= About this task =
Two lines below mark the span: the one containing "[dict] as an" and the one containing "Variable eqb : A -> A -> bool.". Set down both, plus every line between, exactly as they stand, and nothing else.

[Source records]
══════

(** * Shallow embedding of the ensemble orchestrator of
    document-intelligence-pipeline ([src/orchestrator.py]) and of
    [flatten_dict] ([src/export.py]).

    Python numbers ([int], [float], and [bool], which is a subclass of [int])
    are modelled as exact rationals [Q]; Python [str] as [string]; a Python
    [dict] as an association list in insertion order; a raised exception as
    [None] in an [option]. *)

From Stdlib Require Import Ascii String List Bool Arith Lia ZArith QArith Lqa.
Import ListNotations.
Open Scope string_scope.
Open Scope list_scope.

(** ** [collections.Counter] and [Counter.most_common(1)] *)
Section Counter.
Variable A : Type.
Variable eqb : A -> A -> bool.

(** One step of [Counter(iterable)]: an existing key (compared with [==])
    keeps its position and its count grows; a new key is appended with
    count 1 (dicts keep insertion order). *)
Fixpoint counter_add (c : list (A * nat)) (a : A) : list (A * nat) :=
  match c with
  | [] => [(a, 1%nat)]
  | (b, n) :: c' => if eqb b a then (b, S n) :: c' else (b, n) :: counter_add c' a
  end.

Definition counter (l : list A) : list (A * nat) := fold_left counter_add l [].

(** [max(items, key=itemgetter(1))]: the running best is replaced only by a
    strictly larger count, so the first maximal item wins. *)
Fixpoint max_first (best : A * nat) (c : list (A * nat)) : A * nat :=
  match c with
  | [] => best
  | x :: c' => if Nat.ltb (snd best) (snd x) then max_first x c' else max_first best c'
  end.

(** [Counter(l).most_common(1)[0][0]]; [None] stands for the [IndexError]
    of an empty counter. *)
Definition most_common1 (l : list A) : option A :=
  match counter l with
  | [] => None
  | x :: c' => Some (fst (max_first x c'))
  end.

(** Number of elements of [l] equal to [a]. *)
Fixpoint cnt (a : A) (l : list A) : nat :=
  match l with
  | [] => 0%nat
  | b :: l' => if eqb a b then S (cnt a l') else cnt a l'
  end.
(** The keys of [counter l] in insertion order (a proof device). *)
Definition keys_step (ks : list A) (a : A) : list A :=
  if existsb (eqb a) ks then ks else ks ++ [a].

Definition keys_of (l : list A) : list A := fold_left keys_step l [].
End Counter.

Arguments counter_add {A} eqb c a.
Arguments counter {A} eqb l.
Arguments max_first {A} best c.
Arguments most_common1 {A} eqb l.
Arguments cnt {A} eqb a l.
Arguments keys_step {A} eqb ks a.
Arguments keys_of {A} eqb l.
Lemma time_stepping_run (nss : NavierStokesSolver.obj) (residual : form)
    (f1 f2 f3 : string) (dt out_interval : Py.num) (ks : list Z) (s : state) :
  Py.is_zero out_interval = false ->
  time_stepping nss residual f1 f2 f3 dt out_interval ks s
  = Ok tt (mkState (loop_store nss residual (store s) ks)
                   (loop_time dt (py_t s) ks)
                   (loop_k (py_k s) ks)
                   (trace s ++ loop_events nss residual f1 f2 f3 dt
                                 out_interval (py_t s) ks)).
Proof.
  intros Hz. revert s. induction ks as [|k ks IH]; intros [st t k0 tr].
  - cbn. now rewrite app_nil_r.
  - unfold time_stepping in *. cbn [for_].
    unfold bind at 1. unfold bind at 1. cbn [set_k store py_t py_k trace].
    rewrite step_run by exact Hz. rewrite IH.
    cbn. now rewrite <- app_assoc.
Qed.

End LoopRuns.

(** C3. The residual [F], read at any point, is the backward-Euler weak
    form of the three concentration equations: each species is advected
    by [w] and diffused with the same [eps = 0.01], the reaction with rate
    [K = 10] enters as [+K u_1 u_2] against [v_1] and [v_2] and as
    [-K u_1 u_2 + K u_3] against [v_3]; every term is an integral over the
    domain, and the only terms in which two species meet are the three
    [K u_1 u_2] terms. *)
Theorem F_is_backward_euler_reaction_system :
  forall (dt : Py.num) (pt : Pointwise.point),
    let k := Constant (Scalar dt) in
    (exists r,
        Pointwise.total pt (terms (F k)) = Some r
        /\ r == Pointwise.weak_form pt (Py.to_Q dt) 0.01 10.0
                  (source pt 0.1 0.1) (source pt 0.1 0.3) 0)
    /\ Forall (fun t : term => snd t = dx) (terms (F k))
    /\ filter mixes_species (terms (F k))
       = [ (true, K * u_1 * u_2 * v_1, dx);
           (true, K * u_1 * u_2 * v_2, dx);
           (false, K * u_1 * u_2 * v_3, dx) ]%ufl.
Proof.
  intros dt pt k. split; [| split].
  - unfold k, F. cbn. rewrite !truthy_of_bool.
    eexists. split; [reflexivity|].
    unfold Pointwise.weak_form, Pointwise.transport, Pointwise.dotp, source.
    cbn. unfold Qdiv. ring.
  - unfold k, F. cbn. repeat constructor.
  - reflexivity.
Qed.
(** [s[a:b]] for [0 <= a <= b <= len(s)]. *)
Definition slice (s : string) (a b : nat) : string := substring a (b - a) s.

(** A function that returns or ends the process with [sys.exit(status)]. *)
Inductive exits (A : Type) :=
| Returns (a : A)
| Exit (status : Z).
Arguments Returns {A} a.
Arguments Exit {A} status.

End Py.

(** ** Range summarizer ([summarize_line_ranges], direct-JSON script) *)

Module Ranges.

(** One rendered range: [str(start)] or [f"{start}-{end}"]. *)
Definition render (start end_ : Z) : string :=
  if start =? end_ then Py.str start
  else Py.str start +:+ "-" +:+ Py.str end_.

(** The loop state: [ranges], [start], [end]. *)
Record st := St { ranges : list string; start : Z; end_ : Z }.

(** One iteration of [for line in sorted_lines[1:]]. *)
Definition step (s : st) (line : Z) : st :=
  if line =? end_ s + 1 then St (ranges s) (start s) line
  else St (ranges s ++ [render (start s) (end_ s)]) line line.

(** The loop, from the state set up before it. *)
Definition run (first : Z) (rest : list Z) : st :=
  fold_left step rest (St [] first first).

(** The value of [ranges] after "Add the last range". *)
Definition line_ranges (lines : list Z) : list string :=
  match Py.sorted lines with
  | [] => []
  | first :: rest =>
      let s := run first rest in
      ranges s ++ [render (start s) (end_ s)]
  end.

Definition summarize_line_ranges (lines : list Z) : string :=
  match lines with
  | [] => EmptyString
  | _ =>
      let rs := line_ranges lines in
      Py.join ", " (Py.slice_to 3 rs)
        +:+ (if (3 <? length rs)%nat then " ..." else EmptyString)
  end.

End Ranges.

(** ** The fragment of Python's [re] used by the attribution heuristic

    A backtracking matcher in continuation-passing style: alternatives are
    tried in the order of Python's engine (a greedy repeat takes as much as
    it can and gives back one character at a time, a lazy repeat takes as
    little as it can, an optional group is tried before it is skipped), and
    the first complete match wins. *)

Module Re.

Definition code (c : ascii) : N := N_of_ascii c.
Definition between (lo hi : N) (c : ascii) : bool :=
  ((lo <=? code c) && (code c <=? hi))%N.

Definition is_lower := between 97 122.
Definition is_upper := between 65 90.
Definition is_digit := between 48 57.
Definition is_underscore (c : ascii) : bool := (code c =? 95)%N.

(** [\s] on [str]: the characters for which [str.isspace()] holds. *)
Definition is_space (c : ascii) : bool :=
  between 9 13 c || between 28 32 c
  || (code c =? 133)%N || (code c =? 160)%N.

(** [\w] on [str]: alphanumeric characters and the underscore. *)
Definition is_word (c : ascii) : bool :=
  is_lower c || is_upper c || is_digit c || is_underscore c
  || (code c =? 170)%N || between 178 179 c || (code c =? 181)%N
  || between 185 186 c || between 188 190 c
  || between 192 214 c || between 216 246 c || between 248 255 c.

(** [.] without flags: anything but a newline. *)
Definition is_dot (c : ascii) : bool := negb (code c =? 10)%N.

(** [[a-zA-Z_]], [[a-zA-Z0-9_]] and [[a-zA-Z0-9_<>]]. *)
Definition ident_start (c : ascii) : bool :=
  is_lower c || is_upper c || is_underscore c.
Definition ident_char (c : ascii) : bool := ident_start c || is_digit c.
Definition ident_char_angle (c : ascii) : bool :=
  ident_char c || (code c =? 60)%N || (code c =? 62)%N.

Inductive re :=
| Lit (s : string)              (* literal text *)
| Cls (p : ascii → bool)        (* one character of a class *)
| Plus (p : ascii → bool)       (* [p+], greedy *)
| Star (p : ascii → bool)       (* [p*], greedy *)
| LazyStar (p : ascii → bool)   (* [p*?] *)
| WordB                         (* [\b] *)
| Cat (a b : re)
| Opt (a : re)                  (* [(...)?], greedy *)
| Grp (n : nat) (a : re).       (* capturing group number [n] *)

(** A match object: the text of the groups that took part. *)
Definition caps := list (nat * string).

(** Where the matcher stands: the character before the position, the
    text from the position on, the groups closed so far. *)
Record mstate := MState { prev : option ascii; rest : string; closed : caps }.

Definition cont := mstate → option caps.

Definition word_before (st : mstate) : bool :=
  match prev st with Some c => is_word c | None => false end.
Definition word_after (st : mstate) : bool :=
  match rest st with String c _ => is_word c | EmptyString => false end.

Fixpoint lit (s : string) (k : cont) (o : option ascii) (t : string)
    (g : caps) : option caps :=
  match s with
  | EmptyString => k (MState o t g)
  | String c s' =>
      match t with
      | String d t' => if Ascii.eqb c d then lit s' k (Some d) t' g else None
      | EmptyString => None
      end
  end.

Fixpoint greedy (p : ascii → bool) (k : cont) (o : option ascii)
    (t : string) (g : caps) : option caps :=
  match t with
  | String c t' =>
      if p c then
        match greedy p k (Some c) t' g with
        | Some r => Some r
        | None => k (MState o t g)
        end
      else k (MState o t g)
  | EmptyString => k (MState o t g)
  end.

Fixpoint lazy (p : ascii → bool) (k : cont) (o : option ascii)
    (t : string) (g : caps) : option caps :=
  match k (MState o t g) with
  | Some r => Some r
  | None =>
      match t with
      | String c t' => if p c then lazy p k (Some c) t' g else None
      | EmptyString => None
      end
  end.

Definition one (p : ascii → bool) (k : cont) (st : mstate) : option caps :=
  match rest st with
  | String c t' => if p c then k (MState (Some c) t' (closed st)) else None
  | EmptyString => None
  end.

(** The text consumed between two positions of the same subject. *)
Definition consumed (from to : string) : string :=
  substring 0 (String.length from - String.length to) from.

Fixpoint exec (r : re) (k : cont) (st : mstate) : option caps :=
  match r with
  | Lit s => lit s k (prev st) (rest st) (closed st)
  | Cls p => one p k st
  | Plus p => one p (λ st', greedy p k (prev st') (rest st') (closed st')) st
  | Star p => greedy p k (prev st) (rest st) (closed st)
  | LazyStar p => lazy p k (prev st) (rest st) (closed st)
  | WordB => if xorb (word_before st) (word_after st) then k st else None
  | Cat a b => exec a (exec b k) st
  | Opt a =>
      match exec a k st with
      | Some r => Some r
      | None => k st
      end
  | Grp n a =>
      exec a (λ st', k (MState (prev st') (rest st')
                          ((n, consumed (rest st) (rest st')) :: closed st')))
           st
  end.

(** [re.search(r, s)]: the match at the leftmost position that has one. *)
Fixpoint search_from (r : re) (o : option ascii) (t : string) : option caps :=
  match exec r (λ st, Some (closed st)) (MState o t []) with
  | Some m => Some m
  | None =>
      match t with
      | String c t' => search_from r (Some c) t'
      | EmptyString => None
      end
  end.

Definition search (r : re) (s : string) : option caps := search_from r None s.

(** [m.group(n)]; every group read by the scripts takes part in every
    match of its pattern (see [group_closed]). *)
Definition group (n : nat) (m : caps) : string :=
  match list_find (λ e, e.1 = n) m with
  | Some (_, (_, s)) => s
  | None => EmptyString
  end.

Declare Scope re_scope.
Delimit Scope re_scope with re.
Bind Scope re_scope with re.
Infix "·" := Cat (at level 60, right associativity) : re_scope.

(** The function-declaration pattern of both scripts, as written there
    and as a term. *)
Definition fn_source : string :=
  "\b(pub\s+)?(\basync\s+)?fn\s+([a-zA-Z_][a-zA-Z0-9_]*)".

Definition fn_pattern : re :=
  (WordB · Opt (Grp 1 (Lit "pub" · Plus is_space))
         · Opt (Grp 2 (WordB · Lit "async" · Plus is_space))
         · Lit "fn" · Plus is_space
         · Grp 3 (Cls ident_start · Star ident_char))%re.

══════

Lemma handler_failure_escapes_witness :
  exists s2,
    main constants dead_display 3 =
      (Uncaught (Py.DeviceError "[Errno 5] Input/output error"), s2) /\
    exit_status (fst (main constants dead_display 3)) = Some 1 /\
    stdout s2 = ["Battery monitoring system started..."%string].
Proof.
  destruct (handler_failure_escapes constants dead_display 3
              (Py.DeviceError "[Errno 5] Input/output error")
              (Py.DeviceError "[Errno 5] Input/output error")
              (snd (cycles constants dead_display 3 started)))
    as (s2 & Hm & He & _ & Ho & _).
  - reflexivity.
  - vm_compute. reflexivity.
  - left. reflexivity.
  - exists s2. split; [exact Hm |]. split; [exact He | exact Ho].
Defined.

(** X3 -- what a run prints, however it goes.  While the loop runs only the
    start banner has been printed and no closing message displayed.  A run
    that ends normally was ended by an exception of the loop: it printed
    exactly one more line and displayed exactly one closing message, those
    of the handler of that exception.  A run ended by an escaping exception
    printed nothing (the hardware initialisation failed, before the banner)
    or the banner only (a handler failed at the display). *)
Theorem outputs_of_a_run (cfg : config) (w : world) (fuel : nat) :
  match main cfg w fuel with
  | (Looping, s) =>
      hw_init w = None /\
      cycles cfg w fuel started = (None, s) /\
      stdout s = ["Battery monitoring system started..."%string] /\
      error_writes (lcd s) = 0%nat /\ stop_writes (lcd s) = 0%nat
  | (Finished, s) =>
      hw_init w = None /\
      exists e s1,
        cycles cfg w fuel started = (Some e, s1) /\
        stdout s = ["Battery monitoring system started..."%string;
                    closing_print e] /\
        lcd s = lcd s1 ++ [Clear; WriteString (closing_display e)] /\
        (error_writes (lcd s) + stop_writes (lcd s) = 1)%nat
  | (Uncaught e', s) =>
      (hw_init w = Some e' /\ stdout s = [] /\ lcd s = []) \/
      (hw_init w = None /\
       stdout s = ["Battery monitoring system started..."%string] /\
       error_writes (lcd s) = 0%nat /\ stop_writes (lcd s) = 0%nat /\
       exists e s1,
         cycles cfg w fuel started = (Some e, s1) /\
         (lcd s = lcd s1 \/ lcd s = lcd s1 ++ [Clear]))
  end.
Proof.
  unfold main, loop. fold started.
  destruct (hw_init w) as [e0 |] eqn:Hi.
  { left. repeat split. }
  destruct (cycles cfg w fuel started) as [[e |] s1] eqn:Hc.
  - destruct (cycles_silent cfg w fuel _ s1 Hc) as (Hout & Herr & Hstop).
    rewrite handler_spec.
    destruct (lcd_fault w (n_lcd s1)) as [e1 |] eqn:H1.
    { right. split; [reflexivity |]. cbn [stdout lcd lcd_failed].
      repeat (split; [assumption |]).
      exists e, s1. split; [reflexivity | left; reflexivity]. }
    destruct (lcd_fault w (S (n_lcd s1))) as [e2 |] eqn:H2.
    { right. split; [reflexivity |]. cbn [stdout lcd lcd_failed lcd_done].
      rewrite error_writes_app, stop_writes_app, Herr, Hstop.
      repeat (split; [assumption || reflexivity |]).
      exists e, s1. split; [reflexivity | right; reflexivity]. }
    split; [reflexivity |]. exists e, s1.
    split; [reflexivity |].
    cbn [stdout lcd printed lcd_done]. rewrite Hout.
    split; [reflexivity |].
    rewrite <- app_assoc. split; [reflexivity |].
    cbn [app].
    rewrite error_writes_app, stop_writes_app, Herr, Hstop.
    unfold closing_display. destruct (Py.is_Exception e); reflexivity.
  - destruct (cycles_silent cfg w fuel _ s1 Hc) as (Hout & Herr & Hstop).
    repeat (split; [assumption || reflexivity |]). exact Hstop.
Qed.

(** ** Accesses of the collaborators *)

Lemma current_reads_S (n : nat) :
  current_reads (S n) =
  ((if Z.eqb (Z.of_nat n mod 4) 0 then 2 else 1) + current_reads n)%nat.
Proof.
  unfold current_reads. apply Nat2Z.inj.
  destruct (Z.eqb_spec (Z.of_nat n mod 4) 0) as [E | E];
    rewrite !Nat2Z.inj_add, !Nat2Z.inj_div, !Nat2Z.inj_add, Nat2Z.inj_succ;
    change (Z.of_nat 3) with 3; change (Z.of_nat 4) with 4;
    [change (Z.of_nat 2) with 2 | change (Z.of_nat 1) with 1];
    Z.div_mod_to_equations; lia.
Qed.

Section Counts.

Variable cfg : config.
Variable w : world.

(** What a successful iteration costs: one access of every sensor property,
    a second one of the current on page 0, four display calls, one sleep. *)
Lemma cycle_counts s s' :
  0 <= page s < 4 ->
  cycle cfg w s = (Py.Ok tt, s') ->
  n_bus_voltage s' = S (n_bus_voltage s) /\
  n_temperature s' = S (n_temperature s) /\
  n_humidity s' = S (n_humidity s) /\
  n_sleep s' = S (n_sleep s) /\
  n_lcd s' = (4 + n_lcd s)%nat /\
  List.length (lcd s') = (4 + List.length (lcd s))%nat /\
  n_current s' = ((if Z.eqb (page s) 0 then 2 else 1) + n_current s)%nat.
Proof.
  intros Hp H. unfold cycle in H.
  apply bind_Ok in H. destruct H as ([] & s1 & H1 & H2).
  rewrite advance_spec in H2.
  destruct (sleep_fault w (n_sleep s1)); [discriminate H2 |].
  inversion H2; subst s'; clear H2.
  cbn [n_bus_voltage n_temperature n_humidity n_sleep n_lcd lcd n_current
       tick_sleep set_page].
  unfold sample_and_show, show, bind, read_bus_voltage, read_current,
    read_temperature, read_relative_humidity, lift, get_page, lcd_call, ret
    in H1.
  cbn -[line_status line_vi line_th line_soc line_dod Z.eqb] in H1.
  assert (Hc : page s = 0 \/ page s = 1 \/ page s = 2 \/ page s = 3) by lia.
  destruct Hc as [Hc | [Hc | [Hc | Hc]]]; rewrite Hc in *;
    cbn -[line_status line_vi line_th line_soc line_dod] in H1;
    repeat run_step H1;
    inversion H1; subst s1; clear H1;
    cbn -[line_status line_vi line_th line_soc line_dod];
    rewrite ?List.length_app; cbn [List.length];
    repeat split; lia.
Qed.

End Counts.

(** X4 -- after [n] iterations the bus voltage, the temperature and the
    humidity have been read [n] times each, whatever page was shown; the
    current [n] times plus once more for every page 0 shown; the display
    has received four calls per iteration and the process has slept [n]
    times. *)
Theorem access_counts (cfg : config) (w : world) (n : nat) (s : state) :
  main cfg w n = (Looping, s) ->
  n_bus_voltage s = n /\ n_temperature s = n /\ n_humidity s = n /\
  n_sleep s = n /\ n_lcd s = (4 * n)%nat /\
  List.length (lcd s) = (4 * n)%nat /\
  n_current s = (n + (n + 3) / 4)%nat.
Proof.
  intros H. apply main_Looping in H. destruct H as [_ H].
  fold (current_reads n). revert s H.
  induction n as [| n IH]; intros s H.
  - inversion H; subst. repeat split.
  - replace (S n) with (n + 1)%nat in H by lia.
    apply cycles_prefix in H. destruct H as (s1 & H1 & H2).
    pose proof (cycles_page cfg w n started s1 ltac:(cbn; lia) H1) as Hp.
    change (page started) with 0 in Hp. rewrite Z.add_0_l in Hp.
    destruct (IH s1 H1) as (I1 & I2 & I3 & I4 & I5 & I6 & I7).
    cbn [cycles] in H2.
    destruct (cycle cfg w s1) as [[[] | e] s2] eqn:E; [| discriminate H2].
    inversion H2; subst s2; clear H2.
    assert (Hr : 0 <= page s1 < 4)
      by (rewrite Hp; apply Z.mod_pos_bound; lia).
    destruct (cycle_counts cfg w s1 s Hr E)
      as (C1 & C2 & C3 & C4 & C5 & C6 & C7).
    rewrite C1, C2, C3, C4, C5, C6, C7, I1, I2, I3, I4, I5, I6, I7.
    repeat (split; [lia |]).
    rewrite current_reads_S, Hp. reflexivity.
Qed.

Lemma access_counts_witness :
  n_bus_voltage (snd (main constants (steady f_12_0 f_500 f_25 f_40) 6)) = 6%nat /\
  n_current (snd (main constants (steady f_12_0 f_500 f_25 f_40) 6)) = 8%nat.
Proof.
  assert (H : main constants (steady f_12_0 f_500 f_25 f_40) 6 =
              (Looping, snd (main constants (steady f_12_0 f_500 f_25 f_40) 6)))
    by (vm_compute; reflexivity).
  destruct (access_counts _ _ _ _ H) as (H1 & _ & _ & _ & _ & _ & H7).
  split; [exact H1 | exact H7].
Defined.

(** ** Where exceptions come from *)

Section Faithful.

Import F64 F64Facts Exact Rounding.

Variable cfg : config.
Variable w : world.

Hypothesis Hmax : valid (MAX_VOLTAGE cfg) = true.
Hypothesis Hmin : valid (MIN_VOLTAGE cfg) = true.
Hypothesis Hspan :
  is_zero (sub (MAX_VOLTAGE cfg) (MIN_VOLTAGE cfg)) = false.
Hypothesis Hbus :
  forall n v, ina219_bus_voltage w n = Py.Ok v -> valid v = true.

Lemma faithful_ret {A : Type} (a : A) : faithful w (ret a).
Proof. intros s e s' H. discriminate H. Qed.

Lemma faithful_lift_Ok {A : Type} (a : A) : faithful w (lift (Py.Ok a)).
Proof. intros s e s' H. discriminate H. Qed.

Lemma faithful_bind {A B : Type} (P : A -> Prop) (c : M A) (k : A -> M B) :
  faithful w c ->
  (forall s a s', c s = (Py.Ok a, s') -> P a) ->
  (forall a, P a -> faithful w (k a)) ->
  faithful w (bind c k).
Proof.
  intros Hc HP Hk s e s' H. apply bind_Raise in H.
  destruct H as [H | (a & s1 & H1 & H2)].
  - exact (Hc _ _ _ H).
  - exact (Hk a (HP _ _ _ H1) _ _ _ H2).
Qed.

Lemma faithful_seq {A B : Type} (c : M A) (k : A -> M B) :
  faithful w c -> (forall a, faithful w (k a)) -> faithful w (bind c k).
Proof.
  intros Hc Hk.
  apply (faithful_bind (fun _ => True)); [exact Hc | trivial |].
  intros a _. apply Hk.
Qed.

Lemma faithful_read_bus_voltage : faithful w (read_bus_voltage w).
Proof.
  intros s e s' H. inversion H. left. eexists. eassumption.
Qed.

══════

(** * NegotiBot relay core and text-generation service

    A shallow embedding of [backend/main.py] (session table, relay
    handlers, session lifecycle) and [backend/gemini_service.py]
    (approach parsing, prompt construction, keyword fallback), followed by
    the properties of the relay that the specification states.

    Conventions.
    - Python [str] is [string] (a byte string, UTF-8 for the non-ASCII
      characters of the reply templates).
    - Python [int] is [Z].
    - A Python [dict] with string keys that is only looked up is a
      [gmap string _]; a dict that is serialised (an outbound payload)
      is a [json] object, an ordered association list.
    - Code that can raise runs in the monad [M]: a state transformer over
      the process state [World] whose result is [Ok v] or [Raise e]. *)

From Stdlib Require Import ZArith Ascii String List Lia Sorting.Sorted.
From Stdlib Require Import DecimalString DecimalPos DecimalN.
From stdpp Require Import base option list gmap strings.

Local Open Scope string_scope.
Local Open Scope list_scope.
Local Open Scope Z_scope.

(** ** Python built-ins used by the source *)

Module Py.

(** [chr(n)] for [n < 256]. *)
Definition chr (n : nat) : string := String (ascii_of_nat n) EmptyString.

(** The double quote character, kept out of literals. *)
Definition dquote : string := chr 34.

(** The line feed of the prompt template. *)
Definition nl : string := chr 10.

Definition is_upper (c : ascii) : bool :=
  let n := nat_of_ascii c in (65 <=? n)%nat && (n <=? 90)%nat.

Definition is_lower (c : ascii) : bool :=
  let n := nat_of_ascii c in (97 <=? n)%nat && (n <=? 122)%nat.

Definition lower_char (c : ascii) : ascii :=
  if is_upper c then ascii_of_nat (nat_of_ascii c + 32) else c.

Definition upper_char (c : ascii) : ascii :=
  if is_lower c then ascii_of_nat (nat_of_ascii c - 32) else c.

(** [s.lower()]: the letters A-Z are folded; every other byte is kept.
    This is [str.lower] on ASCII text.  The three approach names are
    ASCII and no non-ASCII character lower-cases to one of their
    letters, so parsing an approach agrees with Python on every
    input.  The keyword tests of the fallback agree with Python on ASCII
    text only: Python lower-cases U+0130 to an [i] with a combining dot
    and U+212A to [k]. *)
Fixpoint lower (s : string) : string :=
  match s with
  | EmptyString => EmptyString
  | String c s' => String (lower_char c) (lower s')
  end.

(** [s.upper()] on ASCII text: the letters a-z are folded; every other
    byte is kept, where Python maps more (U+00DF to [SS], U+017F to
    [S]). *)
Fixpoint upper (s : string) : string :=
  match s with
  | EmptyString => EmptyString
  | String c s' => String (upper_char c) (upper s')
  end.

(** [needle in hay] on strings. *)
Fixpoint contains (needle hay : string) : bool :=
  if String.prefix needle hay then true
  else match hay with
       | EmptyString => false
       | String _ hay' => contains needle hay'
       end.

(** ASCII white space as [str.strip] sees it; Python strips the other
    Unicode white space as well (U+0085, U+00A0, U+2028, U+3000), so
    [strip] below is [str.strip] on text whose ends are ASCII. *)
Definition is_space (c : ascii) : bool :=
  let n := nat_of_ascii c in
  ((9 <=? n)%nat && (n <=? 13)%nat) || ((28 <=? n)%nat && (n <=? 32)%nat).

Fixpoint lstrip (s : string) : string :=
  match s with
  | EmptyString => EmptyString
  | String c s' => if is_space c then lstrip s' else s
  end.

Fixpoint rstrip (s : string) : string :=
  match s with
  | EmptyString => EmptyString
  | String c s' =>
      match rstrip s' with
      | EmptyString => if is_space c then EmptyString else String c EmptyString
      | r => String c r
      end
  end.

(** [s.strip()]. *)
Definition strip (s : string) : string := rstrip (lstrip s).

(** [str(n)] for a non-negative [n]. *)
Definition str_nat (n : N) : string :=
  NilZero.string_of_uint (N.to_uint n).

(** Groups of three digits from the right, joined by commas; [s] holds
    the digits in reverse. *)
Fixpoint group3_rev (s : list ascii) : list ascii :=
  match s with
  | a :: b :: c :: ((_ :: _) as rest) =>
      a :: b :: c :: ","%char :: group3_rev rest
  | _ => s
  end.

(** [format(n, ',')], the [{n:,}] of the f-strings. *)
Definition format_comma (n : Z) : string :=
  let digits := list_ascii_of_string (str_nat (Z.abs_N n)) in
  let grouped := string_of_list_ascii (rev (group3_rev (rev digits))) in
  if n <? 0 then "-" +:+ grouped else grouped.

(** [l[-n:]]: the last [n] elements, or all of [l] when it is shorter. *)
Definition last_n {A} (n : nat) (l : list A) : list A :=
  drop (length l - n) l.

══════

= Reply =
    [dict] as an association list in insertion order; a raised exception as
    [None] in an [option]. *)

From Stdlib Require Import Ascii String List Bool Arith Lia ZArith QArith Lqa.
Import ListNotations.
Open Scope string_scope.
Open Scope list_scope.

(** ** [collections.Counter] and [Counter.most_common(1)] *)
Section Counter.
Variable A : Type.
Variable eqb : A -> A -> bool.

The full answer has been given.